I think it about it now and I am glad I said nothing at the time.  At least they were doing some type of fast even though it didn’t seem like much of a sacrifice.  I wasn’t fasting at all so I kept my thoughts inside my head.  But I have had time to think about it and that type of fast seems trivial and empty.  Giving up my phone does not seem like much of a sacrifice.  That’s easy.  I’d like give up work for a day but that wouldn’t be much of a sacrifice either.  It seems like almost every other theological teaching we have lessened the value and meaning of something that has significant spiritual depth.

Jesus fasted consistently.  The bible does not say how often but it seems pretty clear that His ministry would not have had the impact if He wasn’t disciplined in a habit of fasting.  Same with the apostles after Him whom He commissioned.  Fasting and prayer were what they practiced in order to effective ambassadors for the Gospel.  I keep coming back to incorporating fasting into my spiritual life, and everyone around me thinks I am crazy or being over zealous or something.  But I cannot escape this nagging feeling that fasting with prayer needs to be part of my life.

I don’t want to live a trivial life before my Lord, and that’s how I feel about my life now.  I cannot find meaning in my job anymore but I always give my fullest energy and effort to be the best employee.  I need to live for Jesus in a way that is revolutionary for me, and I believe fasting is the practice that will start the process.

Has sin lost its taint in the church?

A few months ago, I was involved in a conversation with someone.  She was part of the worship at a church.  She was in a relationship and that relationship led to a pregnancy.  The church asked her to step down from the worship team as a result, and she didn’t know the problem was.  At another church, people were asking to be a part of the worship team but were turned away because they were cohabitating with someone to whom they were not married.  Again, they did not see why the church said no.

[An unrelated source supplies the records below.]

Lemma Forall_splice (P : A -> Prop) off bs l :
  Forall P bs -> Forall P l -> Forall P (splice off bs l).
Proof.
  intros. unfold splice. rewrite !Forall_app. eauto using Forall_take, Forall_drop.
Qed.

Lemma Forall_resizeZ (P : A -> Prop) d n l : P d -> Forall P l -> Forall P (resizeZ d n l).
Proof.
  intros. unfold resizeZ. rewrite Forall_app.
  split; [by apply Forall_take|by apply Forall_replicate].
Qed.

Lemma Forall_slice (P : A -> Prop) off len l : Forall P l -> Forall P (slice off len l).
Proof. intros. unfold slice. by apply Forall_take, Forall_drop. Qed.

End VectorFacts.

#[export] Hint Resolve wrap_range sgn_range le_split_bytes Forall_splice Forall_resizeZ
  Forall_slice : ssvm.
#[export] Hint Rewrite length_le_split @bind_ret_r : ssvm_rw.
(* ===== verification/Float.v ===== *)
(** * Floating point: what the numeric instructions use of [float], [double] and <cmath>

    A [float] or [double] is its IEEE 754 bit pattern; arithmetic decodes it to the
    [spec_float] of the Standard Library, computes there (round to nearest, ties to even)
    and encodes the result.  C++ leaves the sign and payload of a NaN an operation
    produces unspecified; the model takes the positive quiet NaN with no payload. *)
From stdpp Require Import base list numbers option.
From Stdlib Require Import ZArith Lia.
From Stdlib Require Import Floats.SpecFloat.
From S2P Require Import Prelude Types.
#[local] Open Scope Z_scope.

Section Format.
Context (T : CType).

(** Widths of the fraction and exponent fields, and the parameters of [spec_float]. *)
Definition frac_w : Z := match T with FLT => 23 | _ => 52 end.
Definition exp_w : Z := match T with FLT => 8 | _ => 11 end.
Definition prec : Z := frac_w + 1.
Definition emax : Z := 2 ^ (exp_w - 1).
Definition emin : Z := 3 - emax - prec.
Definition sign_bit : Z := 2 ^ (frac_w + exp_w).

Definition signbit (b : Z) : bool := Z.testbit b (frac_w + exp_w).
Definition exp_field (b : Z) : Z := (b / 2 ^ frac_w) mod 2 ^ exp_w.
Definition frac_field (b : Z) : Z := b mod 2 ^ frac_w.

Definition fdecode (b : Z) : spec_float :=
  let s := signbit b in
  let e := exp_field b in
  let m := frac_field b in
  if e =? 2 ^ exp_w - 1 then (if m =? 0 then S754_infinity s else S754_nan)
  else if e =? 0 then
    match m with Zpos p => S754_finite s p emin | _ => S754_zero s end
  else
    match m + 2 ^ frac_w with
    | Zpos p => S754_finite s p (e + emin - 1)
    | _ => S754_zero s
    end.

Definition fsign (s : bool) : Z := if s then sign_bit else 0.
Definition qnan : Z := (2 ^ exp_w - 1) * 2 ^ frac_w + 2 ^ (frac_w - 1).

Definition fencode (x : spec_float) : Z :=
  match x with
  | S754_zero s => fsign s
  | S754_infinity s => fsign s + (2 ^ exp_w - 1) * 2 ^ frac_w
  | S754_nan => qnan
  | S754_finite s m e =>
      if Zpos m <? 2 ^ frac_w then fsign s + Zpos m
      else fsign s + (e - emin + 1) * 2 ^ frac_w + (Zpos m - 2 ^ frac_w)
  end.

Definition f_isnan (b : Z) : bool := match fdecode b with S754_nan => true | _ => false end.
Definition f_isinf (b : Z) : bool :=
  match fdecode b with S754_infinity _ => true | _ => false end.

(** Comparison and arithmetic operators. *)
Definition f_eqb (a b : Z) : bool := SFeqb (fdecode a) (fdecode b).
Definition f_ltb (a b : Z) : bool := SFltb (fdecode a) (fdecode b).
Definition f_leb (a b : Z) : bool := SFleb (fdecode a) (fdecode b).
Definition f_add (a b : Z) : Z := fencode (SFadd prec emax (fdecode a) (fdecode b)).
Definition f_sub (a b : Z) : Z := fencode (SFsub prec emax (fdecode a) (fdecode b)).
Definition f_mul (a b : Z) : Z := fencode (SFmul prec emax (fdecode a) (fdecode b)).
Definition f_div (a b : Z) : Z := fencode (SFdiv prec emax (fdecode a) (fdecode b)).
Definition f_sqrt (a : Z) : Z := fencode (SFsqrt prec emax (fdecode a)).

(** [std::fabs], unary minus and [std::copysign] act on the sign bit, NaN included. *)
Definition f_abs (b : Z) : Z := if signbit b then b - sign_bit else b.
Definition f_neg (b : Z) : Z := if signbit b then b - sign_bit else b + sign_bit.
Definition f_copysign (a b : Z) : Z := if eqb (signbit a) (signbit b) then a else f_neg a.

(** [std::min(a, b)] is [(b < a) ? b : a]; [std::max(a, b)] is [(a < b) ? b : a]. *)
Definition f_stdmin (a b : Z) : Z := if f_ltb b a then b else a.
Definition f_stdmax (a b : Z) : Z := if f_ltb a b then b else a.

(** [std::ceil], [std::floor], [std::trunc], [std::nearbyint]. *)
Inductive rounding : Set := Rceil | Rfloor | Rtrunc | Rnearest.

Definition round_mag (r : rounding) (s : bool) (q rem d : Z) : Z :=
  match r with
  | Rtrunc => q
  | Rfloor => if s && negb (rem =? 0) then q + 1 else q
  | Rceil => if negb s && negb (rem =? 0) then q + 1 else q
  | Rnearest =>
      match 2 * rem ?= d with
      | Gt => q + 1
      | Eq => if Z.odd q then q + 1 else q
      | Lt => q
      end
  end.

Definition sf_of_Z (s : bool) (z : Z) : spec_float :=
  binary_normalize prec emax (if s then - z else z) 0 s.

Definition f_round (r : rounding) (b : Z) : Z :=
  match fdecode b with
  | S754_finite s m e =>
      if 0 <=? e then b
      else
        let d := 2 ^ (- e) in
        let mag := round_mag r s (Zpos m / d) (Zpos m mod d) d in
        fencode (if mag =? 0 then S754_zero s else sf_of_Z s mag)
  | S754_nan => qnan
  | _ => b
  end.

(** The integer a finite value truncates to. *)
Definition f_truncZ (b : Z) : option Z :=
  match fdecode b with
  | S754_zero _ => Some 0
  | S754_finite s m e =>
      let mag := if 0 <=? e then Zpos m * 2 ^ e else Zpos m / 2 ^ (- e) in
      Some (if s then - mag else mag)
  | _ => None
  end.

(** Conversion of an integer. *)
Definition f_of_Z (z : Z) : Z := fencode (sf_of_Z (z <? 0) (Z.abs z)).

(** [std::numeric_limits<T>::min()]: the smallest positive normal number. *)
Definition f_limits_min : Z := 2 ^ frac_w.

End Format.

(** Conversion between the two formats. *)
Definition f_cvt (T T' : CType) (b : Z) : Z :=
  match fdecode T b with
  | S754_finite s m e =>
      fencode T' (binary_normalize (prec T') (emax T') (if s then Zneg m else Zpos m) e s)
  | x => fencode T' x
  end.

(** ** Checks on known bit patterns *)

Example f32_one_plus_two : f_add FLT 0x3F800000 0x40000000 = 0x40400000.
Proof. vm_compute. reflexivity. Qed.
Example f64_tenth_sum : f_add DBL 0x3FB999999999999A 0x3FC999999999999A = 0x3FD3333333333334.
Proof. vm_compute. reflexivity. Qed.
Example f32_ceil_half : f_round FLT Rceil 0xBF000000 = 0x80000000.
Proof. vm_compute. reflexivity. Qed.
Example f32_nearest_5_2 : f_round FLT Rnearest 0x40200000 = 0x40000000.
Proof. vm_compute. reflexivity. Qed.
Example f32_of_int_max : f_of_Z FLT 2147483647 = 0x4F000000.
Proof. vm_compute. reflexivity. Qed.
Example f64_to_f32_tenth : f_cvt DBL FLT 0x3FB999999999999A = 0x3DCCCCCD.
Proof. vm_compute. reflexivity. Qed.
Example f32_sqrt_two : f_sqrt FLT 0x40000000 = 0x3FB504F3.
Proof. vm_compute. reflexivity. Qed.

I attended two separate weddings but the circumstances were the same.  The couple had been living together for quite some time, had children together and finally decided to get married.  Meanwhile, they are faithfully attending church as if nothing is wrong.   At one, the minister made it seem like nothing had been wrong with their living situation, joking that the husband was finally doing the right thing.

It’s not like I am haven’t been there.  I have fornicated, i.e., had sex before I was married.  Too many times, far too many times.  I know I am forgiven but I still cannot pause to think how callous and brash I was with the grace I have been given.  I should’ve been told to repent but I never was and I never did.  The thinking of the world meshed with mine.  It seemed I was willing to be lenient, more like blind, in regards to sex but black and white with everything else.

I have picked sex because it is an obvious weakness for most people.  Over the recent years we have, as a church, slowly allowed the secular world’s attitude towards sex influence our thinking.  Has it become normal for Christian couples to participate in sexual behavior before marriage?  I mean, the world teaches that sex in a relationship should be a given, expected.  Is it now part of what people think in the church as well?

But that is not the only sin that infects the church.  There is anger, gossip, lying, cheating the Father His due tithe, pretty much anything a fallen human is capable of doing.  I wonder if the hearts of flesh given to us by God have slowly become petrified because we have loosened our grip on God’s truth, lost our focus on the cross and have let our eyes wander to the wiles of the world’s offerings.

Sin has been put to death by the cross.  Jesus paid a heavy debt we owed and we seem to want to charge the card back up to its limit.  Sin needs to be seen again for what it is, rebellion against God.  Any sin, no matter how small, needs repentance.  Sin prohibits our worship from reaching God’s altar.  I pray that I begin to repent more than I do and the church will take an old approach to sin, one of zero tolerance.